# What is needed
Return, without anything added, the lines from the one containing "128) / 2 ^ 100)." through the end of the entries below, exactly as written.

** Opening Supplied entries block **

(** * Further properties of the handlers *)

(** ** Provider errors other than the rate limit *)

(** X1: a provider error of status 413 is answered with 413 and code
    PAYLOAD_TOO_LARGE, one of status 400 with 400 and code BAD_REQUEST, each
    with its fixed text; nothing is saved. *)
Theorem chat_provider_rejects {St}
    (save : string -> string -> ChatBody.t -> option string -> M St unit)
    (req : ChatBody.t) (w : World St) (e : error) :
  answer w (completion_request (currentModel w) req) = inl e ->
  (error_status e = Some 413 ->
   fst (chat save req w)
   = inr {| status := 413;
            body := FailureCode
                      "File size is too large. Maximum allowed size is 1MB per file."
                      "PAYLOAD_TOO_LARGE" |})
  /\ (error_status e = Some 400 ->
      fst (chat save req w)
      = inr {| status := 400;
               body := FailureCode "Invalid request. Please check your inputs."
                         "BAD_REQUEST" |})
  /\ store (snd (chat save req w)) = store w.
Proof.
  intros Hans. rewrite (chat_throws save req w e Hans).
  split; [|split].
  - intros Hst. unfold chat_catch. rewrite Hst. reflexivity.
  - intros Hst. unfold chat_catch. rewrite Hst. reflexivity.
  - rewrite chat_catch_world. reflexivity.
Qed.
Lemma hex_fixed_inj width x y :
  PyStr.hex_fixed width x = PyStr.hex_fixed width y ->
  x mod 16 ^ Z.of_nat width = y mod 16 ^ Z.of_nat width.
Proof.
  induction width as [|k IH]; intros H.
  - simpl. now rewrite !Z.mod_1_r.
  - simpl PyStr.hex_fixed in H. injection H as Hd Hr.
    apply hexdigit_inj in Hd; try (apply Z.mod_pos_bound; lia).
    specialize (IH Hr).
    replace (Z.of_nat (S k)) with (Z.of_nat k + 1) by lia.
    rewrite Z.pow_add_r by lia. change (16 ^ 1) with 16.
    assert (H16 : 0 < 16 ^ Z.of_nat k) by (apply Z.pow_pos_nonneg; lia).
    rewrite !Z.rem_mul_r by lia. congruence.
Qed.

(** The version and variant fields lie below bit 80: the leading 28 bits of a
    version-4 UUID are the leading 28 of the 128 random bits. *)
Lemma of_random_leading_bits r :
  uuid.int (uuid.of_random r) / 2 ^ 100 = (r mod 2 ^ 128) / 2 ^ 100.
Proof.
  unfold uuid.of_random. cbn [uuid.int].
  rewrite <- !Z.shiftr_div_pow2 by lia.
  apply Z.bits_inj'. intros n Hn.
  rewrite !Z.shiftr_spec by lia.
  assert (Hc : forall c, 0 <= c -> Z.log2 c < 100 ->
                         Z.testbit c (n + 100) = false)
    by (intros c H0 Hlog; apply Z.bits_above_log2; lia).
  rewrite Z.lor_spec, Z.land_spec, Z.lor_spec, Z.land_spec.
  rewrite !Z.lnot_spec by lia.
  rewrite (Hc (Z.shiftl 0xc000 48)), (Hc (Z.shiftl 0x8000 48)),
    (Hc (Z.shiftl 0xf000 64)), (Hc (Z.shiftl 4 76))
    by (vm_compute; first [reflexivity | discriminate]).
  cbn [negb]. now rewrite !andb_true_r, !orb_false_r.
Qed.

(** The seven characters a fast registration appends: the leading seven
    hexadecimal digits of the random value drawn. *)
Lemma fast_suffix_leading r :
  PyStr.slice_to 7 (uuid.hex (uuid.of_random r))
  = PyStr.hex_fixed 7 ((r mod 2 ^ 128) / 2 ^ 100).
Proof.
  unfold uuid.hex.
  rewrite (slice_to_hex_fixed 7 25).
  change (16 ^ Z.of_nat 25) with (2 ^ 100).
  now rewrite of_random_leading_bits.
Qed.

Lemma fast_suffix_inj r1 r2 :
  PyStr.slice_to 7 (uuid.hex (uuid.of_random r1))
  = PyStr.slice_to 7 (uuid.hex (uuid.of_random r2))
  <-> (r1 mod 2 ^ 128) / 2 ^ 100 = (r2 mod 2 ^ 128) / 2 ^ 100.
Proof.
  rewrite !fast_suffix_leading. split; [| congruence].
  intros H. apply hex_fixed_inj in H.
  assert (Hb : forall r, 0 <= (r mod 2 ^ 128) / 2 ^ 100 < 16 ^ Z.of_nat 7).
  { intros r. change (16 ^ Z.of_nat 7) with (2 ^ 28).
    pose proof (Z.mod_pos_bound r (2 ^ 128) ltac:(lia)) as Hr.
    split; [apply Z.div_pos; lia |].
    apply Z.div_lt_upper_bound; [lia |].
    change (2 ^ 100 * 2 ^ 28) with (2 ^ 128). lia. }
  rewrite (Z.mod_small _ _ (Hb r1)), (Z.mod_small _ _ (Hb r2)) in H. exact H.
Qed.

Lemma registered_versions_app l1 l2 :
  registered_versions (l1 ++ l2)
  = registered_versions l1 ++ registered_versions l2.
Proof. apply omap_app. Qed.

** Closing Supplied entries block **

# Completed task
  = PyStr.hex_fixed 7 ((r mod 2 ^ 128) / 2 ^ 100).
Proof.
  unfold uuid.hex.
  rewrite (slice_to_hex_fixed 7 25).
  change (16 ^ Z.of_nat 25) with (2 ^ 100).
  now rewrite of_random_leading_bits.
Qed.

Lemma fast_suffix_inj r1 r2 :
  PyStr.slice_to 7 (uuid.hex (uuid.of_random r1))
  = PyStr.slice_to 7 (uuid.hex (uuid.of_random r2))
  <-> (r1 mod 2 ^ 128) / 2 ^ 100 = (r2 mod 2 ^ 128) / 2 ^ 100.
Proof.
  rewrite !fast_suffix_leading. split; [| congruence].
  intros H. apply hex_fixed_inj in H.
  assert (Hb : forall r, 0 <= (r mod 2 ^ 128) / 2 ^ 100 < 16 ^ Z.of_nat 7).
  { intros r. change (16 ^ Z.of_nat 7) with (2 ^ 28).
    pose proof (Z.mod_pos_bound r (2 ^ 128) ltac:(lia)) as Hr.
    split; [apply Z.div_pos; lia |].
    apply Z.div_lt_upper_bound; [lia |].
    change (2 ^ 100 * 2 ^ 28) with (2 ^ 128). lia. }
  rewrite (Z.mod_small _ _ (Hb r1)), (Z.mod_small _ _ (Hb r2)) in H. exact H.
Qed.

Lemma registered_versions_app l1 l2 :
  registered_versions (l1 ++ l2)
  = registered_versions l1 ++ registered_versions l2.
Proof. apply omap_app. Qed.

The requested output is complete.